Work required. For every line in the entries that contains "rewrite", show the whole line.

Task input.
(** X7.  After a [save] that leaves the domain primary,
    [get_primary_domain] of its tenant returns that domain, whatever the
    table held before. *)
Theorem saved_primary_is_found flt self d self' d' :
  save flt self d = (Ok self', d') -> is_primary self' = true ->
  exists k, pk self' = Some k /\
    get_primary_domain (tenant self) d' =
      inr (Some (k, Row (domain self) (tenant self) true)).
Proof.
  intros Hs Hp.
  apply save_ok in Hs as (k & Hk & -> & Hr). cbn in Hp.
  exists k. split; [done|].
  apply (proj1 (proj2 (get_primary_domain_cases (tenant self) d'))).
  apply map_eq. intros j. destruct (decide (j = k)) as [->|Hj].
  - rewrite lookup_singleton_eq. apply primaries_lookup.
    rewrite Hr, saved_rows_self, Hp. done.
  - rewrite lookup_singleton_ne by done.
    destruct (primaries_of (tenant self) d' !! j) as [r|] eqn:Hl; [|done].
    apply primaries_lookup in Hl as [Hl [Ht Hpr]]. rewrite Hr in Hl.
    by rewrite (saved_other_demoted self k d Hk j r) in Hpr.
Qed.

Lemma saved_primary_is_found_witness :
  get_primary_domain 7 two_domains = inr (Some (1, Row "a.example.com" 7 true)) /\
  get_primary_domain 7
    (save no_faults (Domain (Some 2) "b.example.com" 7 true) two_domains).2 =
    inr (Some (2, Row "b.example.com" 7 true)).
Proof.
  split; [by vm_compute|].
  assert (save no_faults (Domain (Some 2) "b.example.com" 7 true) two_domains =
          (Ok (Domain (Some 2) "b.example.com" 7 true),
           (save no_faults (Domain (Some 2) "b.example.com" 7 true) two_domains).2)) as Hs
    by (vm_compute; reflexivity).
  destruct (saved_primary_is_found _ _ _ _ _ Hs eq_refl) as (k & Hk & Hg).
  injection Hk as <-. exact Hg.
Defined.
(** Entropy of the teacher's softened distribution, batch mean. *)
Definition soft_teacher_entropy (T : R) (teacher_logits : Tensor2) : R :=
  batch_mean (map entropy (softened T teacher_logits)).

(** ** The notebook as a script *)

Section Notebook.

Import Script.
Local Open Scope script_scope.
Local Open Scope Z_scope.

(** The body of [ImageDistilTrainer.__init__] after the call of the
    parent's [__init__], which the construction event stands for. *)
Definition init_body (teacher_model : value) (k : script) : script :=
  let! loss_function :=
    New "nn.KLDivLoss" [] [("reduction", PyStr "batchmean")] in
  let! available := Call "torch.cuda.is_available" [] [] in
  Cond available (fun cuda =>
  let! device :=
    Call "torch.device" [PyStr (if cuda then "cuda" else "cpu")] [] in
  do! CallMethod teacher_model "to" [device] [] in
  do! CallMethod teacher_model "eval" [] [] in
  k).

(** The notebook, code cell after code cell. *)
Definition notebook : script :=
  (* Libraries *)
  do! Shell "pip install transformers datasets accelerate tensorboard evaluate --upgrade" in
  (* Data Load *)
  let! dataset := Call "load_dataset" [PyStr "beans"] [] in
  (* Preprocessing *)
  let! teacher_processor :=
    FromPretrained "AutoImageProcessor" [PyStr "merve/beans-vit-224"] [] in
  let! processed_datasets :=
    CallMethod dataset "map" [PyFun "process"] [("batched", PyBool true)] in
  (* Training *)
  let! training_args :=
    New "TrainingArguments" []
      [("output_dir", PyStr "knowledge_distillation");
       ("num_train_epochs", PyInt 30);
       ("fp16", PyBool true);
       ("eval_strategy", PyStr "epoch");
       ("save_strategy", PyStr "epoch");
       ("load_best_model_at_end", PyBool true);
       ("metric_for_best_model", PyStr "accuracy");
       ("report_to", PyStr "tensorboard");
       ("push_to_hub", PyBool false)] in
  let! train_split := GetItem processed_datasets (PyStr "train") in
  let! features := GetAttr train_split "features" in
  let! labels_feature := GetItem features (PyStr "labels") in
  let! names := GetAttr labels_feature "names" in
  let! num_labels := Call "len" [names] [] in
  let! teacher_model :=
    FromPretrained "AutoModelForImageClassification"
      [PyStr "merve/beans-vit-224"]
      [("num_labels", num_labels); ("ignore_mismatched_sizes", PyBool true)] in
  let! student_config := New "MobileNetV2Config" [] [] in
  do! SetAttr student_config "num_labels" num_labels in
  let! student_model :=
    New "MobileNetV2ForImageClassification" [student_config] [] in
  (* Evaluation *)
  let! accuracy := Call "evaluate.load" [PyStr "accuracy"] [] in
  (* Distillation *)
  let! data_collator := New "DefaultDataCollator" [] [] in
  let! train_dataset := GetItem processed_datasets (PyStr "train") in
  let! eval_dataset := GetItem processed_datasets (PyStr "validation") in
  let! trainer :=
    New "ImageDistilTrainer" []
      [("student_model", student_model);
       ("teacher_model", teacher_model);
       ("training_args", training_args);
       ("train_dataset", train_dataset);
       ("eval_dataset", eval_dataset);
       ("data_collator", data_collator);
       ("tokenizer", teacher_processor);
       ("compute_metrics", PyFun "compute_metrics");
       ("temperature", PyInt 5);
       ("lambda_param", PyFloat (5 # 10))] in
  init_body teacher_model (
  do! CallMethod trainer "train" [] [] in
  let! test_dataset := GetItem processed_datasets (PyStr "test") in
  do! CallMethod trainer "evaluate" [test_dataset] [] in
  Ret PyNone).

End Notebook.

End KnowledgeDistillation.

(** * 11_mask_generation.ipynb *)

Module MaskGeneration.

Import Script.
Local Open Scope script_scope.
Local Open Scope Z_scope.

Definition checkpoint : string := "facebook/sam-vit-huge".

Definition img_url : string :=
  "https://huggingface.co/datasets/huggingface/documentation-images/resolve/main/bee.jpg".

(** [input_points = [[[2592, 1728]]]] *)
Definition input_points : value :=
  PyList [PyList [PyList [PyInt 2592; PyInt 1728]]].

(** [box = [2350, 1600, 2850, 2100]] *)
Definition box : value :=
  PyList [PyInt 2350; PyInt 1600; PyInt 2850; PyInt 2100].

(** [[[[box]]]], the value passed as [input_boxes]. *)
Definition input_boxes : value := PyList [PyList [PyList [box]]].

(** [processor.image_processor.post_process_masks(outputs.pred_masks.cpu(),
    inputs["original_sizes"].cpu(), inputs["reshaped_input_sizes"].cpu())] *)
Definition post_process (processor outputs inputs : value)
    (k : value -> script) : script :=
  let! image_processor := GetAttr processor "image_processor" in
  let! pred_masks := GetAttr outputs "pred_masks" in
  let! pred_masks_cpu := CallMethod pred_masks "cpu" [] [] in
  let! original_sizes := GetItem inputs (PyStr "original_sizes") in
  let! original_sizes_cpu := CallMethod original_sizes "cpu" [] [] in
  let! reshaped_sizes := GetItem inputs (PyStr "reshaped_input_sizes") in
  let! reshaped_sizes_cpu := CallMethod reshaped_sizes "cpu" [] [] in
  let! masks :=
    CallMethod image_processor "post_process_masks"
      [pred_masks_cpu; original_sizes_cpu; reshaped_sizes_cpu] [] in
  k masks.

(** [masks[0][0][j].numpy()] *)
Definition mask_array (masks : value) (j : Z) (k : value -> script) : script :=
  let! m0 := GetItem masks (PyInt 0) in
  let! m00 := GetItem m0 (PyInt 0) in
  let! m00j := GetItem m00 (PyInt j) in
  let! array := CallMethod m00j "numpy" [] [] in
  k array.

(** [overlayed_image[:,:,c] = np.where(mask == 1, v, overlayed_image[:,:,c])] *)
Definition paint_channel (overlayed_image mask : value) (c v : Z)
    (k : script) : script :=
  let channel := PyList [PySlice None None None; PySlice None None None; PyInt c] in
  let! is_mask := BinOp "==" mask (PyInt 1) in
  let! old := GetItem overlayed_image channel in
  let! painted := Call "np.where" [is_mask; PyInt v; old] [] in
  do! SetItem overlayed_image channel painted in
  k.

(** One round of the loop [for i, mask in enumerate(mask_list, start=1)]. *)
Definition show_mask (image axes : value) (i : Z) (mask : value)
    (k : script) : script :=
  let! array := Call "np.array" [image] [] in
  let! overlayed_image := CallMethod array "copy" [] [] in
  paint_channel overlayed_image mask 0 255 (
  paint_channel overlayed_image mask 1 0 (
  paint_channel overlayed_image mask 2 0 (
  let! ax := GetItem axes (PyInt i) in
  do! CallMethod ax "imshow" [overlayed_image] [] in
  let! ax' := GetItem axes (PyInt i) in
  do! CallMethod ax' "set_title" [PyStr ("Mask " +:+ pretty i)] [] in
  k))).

---

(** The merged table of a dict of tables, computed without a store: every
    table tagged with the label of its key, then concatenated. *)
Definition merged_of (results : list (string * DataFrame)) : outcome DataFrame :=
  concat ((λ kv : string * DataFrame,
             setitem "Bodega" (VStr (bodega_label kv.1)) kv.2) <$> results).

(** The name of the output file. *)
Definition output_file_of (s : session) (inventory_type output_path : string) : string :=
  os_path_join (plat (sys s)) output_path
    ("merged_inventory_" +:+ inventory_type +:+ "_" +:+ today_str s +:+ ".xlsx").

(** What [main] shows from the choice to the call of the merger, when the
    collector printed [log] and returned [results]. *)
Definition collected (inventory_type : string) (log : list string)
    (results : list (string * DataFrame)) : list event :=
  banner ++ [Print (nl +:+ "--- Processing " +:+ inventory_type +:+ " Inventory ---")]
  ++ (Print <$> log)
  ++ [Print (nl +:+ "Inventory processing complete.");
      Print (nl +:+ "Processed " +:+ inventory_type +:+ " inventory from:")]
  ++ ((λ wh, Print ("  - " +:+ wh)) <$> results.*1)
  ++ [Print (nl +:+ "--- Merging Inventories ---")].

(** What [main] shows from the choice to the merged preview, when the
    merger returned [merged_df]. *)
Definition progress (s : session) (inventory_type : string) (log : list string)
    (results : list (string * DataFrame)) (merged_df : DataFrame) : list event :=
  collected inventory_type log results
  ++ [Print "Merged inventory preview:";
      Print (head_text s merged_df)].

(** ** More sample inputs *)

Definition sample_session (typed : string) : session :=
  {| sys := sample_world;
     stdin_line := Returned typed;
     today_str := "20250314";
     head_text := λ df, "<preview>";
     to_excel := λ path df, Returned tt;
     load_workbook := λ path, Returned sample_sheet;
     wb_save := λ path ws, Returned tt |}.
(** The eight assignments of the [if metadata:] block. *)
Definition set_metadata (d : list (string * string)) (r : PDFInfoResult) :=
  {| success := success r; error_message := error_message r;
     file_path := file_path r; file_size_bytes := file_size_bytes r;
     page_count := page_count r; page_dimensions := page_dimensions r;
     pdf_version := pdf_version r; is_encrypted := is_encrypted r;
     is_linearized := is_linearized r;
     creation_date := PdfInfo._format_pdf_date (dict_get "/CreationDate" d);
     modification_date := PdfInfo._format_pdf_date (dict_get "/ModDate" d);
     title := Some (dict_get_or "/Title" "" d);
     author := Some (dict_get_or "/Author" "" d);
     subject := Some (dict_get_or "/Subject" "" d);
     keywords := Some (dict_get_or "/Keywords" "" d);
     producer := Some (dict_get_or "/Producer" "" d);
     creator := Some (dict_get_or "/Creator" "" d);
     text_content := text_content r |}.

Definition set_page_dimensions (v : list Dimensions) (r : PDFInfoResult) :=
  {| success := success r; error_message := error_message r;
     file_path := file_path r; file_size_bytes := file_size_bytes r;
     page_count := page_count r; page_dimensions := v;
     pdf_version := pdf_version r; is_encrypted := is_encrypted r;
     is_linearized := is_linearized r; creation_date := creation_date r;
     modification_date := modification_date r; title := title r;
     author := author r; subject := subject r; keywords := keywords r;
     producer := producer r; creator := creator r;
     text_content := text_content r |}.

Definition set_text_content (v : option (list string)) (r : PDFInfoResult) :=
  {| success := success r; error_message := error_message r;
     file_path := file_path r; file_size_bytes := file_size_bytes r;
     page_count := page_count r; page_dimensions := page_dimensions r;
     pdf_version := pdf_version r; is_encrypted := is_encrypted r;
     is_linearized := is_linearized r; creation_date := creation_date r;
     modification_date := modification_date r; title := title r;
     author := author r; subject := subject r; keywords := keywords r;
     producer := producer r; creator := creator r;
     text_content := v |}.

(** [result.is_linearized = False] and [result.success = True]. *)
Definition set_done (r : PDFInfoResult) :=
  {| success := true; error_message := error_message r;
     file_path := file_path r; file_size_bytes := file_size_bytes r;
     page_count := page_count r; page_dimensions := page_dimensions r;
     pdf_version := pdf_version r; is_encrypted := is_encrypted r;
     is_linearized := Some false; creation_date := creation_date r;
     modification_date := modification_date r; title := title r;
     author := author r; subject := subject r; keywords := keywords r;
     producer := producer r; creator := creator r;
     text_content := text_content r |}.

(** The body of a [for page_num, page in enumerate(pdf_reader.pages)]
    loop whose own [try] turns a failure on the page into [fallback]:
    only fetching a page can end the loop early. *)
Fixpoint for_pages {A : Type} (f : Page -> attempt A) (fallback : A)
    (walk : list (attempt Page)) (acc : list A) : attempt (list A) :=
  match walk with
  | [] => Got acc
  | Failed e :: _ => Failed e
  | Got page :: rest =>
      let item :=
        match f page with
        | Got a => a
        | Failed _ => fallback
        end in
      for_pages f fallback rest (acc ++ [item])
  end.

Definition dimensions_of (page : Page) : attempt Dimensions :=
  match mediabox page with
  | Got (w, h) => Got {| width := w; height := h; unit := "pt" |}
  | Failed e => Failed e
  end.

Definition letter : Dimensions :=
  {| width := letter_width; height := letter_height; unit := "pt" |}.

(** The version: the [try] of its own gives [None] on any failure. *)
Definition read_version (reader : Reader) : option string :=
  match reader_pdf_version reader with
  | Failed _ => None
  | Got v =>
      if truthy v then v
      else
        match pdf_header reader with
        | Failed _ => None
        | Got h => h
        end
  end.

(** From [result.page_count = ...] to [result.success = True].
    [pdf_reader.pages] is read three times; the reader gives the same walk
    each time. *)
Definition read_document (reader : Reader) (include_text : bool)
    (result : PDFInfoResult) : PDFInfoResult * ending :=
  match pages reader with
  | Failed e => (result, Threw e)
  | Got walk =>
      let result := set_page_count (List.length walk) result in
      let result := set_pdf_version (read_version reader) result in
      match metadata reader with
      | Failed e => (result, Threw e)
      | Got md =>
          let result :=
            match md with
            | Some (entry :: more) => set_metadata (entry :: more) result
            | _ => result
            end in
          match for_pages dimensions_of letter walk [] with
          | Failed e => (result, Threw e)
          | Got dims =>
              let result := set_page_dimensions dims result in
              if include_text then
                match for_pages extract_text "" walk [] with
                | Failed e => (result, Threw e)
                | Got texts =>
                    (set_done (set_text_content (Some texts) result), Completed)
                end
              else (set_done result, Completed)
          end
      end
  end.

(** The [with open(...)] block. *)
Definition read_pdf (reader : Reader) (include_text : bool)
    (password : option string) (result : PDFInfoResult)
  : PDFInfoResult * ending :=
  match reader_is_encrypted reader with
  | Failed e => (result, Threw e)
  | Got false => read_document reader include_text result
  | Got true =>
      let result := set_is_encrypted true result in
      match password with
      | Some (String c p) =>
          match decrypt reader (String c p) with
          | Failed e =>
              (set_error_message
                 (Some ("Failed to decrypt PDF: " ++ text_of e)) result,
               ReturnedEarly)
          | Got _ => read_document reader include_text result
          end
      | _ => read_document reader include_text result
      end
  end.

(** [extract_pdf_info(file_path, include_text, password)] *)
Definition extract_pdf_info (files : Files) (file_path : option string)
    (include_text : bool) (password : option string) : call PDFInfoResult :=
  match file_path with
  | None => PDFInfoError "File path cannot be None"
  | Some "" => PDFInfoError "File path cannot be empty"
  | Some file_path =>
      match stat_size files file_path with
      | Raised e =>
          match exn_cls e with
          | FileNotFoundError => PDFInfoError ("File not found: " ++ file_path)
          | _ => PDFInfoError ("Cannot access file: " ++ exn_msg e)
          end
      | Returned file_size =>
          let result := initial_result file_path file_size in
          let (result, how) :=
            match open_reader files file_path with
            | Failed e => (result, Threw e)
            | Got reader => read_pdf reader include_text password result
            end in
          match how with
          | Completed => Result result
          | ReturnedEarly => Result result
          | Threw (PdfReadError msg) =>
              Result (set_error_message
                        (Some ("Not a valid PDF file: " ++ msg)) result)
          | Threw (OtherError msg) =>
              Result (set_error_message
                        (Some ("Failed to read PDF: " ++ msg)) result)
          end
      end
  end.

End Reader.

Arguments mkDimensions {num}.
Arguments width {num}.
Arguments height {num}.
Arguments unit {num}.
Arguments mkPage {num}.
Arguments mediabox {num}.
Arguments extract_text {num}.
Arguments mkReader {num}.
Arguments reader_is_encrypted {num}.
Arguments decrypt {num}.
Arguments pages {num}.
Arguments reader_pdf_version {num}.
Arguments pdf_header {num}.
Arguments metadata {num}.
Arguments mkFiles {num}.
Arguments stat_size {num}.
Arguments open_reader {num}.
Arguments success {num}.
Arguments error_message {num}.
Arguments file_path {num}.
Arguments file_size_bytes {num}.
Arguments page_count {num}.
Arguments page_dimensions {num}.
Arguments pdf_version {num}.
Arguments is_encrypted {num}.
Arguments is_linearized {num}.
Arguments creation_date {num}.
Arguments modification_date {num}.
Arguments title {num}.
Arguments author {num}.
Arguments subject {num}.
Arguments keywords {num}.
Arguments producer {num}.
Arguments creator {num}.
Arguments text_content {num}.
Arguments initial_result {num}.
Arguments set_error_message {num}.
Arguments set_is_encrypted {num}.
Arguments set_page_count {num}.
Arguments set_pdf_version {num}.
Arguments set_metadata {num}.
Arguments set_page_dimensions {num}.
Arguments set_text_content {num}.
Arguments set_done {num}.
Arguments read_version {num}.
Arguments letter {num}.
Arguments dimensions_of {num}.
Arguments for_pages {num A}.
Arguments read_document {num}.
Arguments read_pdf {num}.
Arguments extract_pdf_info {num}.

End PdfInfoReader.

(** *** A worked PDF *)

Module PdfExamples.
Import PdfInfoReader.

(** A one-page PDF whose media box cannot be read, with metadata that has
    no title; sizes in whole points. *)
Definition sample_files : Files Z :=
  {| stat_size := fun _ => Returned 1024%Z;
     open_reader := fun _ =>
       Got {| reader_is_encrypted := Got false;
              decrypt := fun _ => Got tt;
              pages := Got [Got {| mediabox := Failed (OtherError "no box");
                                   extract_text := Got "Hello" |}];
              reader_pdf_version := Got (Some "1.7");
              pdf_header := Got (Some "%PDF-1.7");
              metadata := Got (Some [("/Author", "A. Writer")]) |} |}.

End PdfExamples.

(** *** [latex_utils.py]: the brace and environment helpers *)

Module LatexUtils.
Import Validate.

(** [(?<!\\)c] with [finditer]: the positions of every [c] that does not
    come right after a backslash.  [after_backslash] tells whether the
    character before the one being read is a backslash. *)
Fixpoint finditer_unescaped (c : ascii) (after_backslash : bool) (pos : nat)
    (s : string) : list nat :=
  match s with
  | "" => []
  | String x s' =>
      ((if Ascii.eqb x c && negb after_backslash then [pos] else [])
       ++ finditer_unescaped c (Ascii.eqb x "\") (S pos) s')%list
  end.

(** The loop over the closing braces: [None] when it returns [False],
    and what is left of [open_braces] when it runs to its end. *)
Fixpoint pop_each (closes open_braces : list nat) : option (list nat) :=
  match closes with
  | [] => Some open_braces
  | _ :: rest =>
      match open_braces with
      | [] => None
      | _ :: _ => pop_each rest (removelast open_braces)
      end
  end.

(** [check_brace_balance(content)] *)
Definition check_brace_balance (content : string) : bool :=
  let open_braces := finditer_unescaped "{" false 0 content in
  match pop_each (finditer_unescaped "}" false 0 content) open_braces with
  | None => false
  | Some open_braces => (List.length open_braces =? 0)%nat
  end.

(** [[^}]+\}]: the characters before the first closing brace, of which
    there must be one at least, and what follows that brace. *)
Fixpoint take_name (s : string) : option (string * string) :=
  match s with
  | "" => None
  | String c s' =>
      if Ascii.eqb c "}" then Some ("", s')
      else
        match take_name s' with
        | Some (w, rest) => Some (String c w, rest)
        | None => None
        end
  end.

Finished task.
  - rewrite lookup_singleton_eq. apply primaries_lookup.
    rewrite Hr, saved_rows_self, Hp. done.
  - rewrite lookup_singleton_ne by done.
    apply primaries_lookup in Hl as [Hl [Ht Hpr]]. rewrite Hr in Hl.
    by rewrite (saved_other_demoted self k d Hk j r) in Hpr.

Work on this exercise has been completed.